A reivindicação de acesso à educação, a valorização deste bem simbólico, que aparecia de maneira ambígua no rap “A Rua me Atraía mais que a Escola”, ou de maneira meditativa “talvez eu volte a estudar” (“Tô Ouvindo Alguém me Chamar”) ressurge no Sarau da Cooperifa por meio de aproximações com o saber escolar. A participação nas escolas e das escolas no sarau é expressa na presença de professores da rede oficial, integrados à gestão do evento-sarau e à prática literária. O saber que se deseja não se reduz, porém, ao nível escolarizado. A expressão “vamos valorizar o que é nosso” diz respeito às produções artísticas da periferia.
O abandono dos sistemas de apoio, saúde e educação, pelo Estado, o silêncio sobre as práticas de violência e racismo, são enfrentados por meio de ações concretas e expressões simbólicas na Cooperifa. O coro/grito dos presentes quando JB, MC do grupo de rap NSN é chamado, é exemplar: “O troco”! “O troco”! Afinal o que significa “o troco” nestes contextos? Diz o rapper: “o poder pagou, o troco tá aqui”, “em forma de poesia”. É simples, o Estado produziu miséria, opressão, violência, racismos, soou a hora do “troco”, da resposta. O recado está sendo dado. Não o vemos nos espaços centrais, midiáticos, entre estudantes universitários, mas nos guetos, penumbras, becos e vielas da periferia. Nestes locais a segregação social e o racismo estão sendo questionados cotidianamente. “O troco está sendo dado”, “quem viu, viu”. “Bem de perto eu vejo tudo” (Preto Will).

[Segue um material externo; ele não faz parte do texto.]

(* ===== verification/Ptree.v ===== *)
(** * The property tree that is written ([network/serialize/xml_adapter.hpp],
      [base_serialize_adapter])

    The XML, INI and INFO serializers build a [boost::property_tree::ptree] and
    differ only in the text it becomes.  A tree is a text and children in order,
    each with a key; what Boost does with paths of keys is the interface
    [TreePaths], with the documented laws [TreePathsLaws].  The writer is the
    state machine of [base_serialize_adapter] over the calls the serializer
    makes; [tree_of] says which tree a value becomes, and [Serialize_tree] that
    the writer builds it.  Types and values are those of [Json] and [Gos]. *)
From Stdlib Require Import String.
From stdpp Require Import countable strings sets base option numbers sorting list.
From S2P Require Import Prelude Gos EnumMeta Json.
Local Open Scope Z_scope.
Local Open Scope core_scope.

(** ** Definitions *)
(** *** Trees and paths *)
Notation text := (list Z) (only parsing).
Inductive ptree := Tree (data : text) (children : list (text * ptree)).
Definition pt_data (d : ptree) : text := match d with Tree s _ => s end.
Definition pt_children (d : ptree) : list (text * ptree) := match d with Tree _ l => l end.
Definition pt_empty : ptree := Tree [] [].
Definition put_value (s : text) (d : ptree) : ptree := Tree s (pt_children d).
Definition push_back_child (p : text * ptree) (d : ptree) : ptree := Tree (pt_data d) (pt_children d ++ [p]).
(** A child by its position. *)
Definition alter_child (f : ptree → ptree) (i : nat) (d : ptree) : ptree :=
  Tree (pt_data d) (alter (λ p, (p.1, f p.2)) i (pt_children d)).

* José Carlos Gomes da Silva é professor do departamento de ciências sociais da Unifesp – Campus Guarulhos. As reflexões apresentadas apoiam-se em dados do projeto de pesquisa que ele está concluindo, "O Capão Redondo nas vozes dos adultos e jovens, produções culturais e segregação urbana na cidade de São Paulo (1975-2012)", que conta com o fomento da Fapesp
** VIANNA, Hermano. O mundo funk carioca. Rio de Janeiro, Jorge Zahar, 1988.
*** ZALUAR, Alba. Condomínio do diabo. Rio de Janeiro, Renavan/Editora da UERJ, 1994.
**** CALDEIRA, Teresa P. Cidade de muros. Crime segregação e cidadania em São Paulo. São Paulo, Editora 34/ EDUSP, 2000.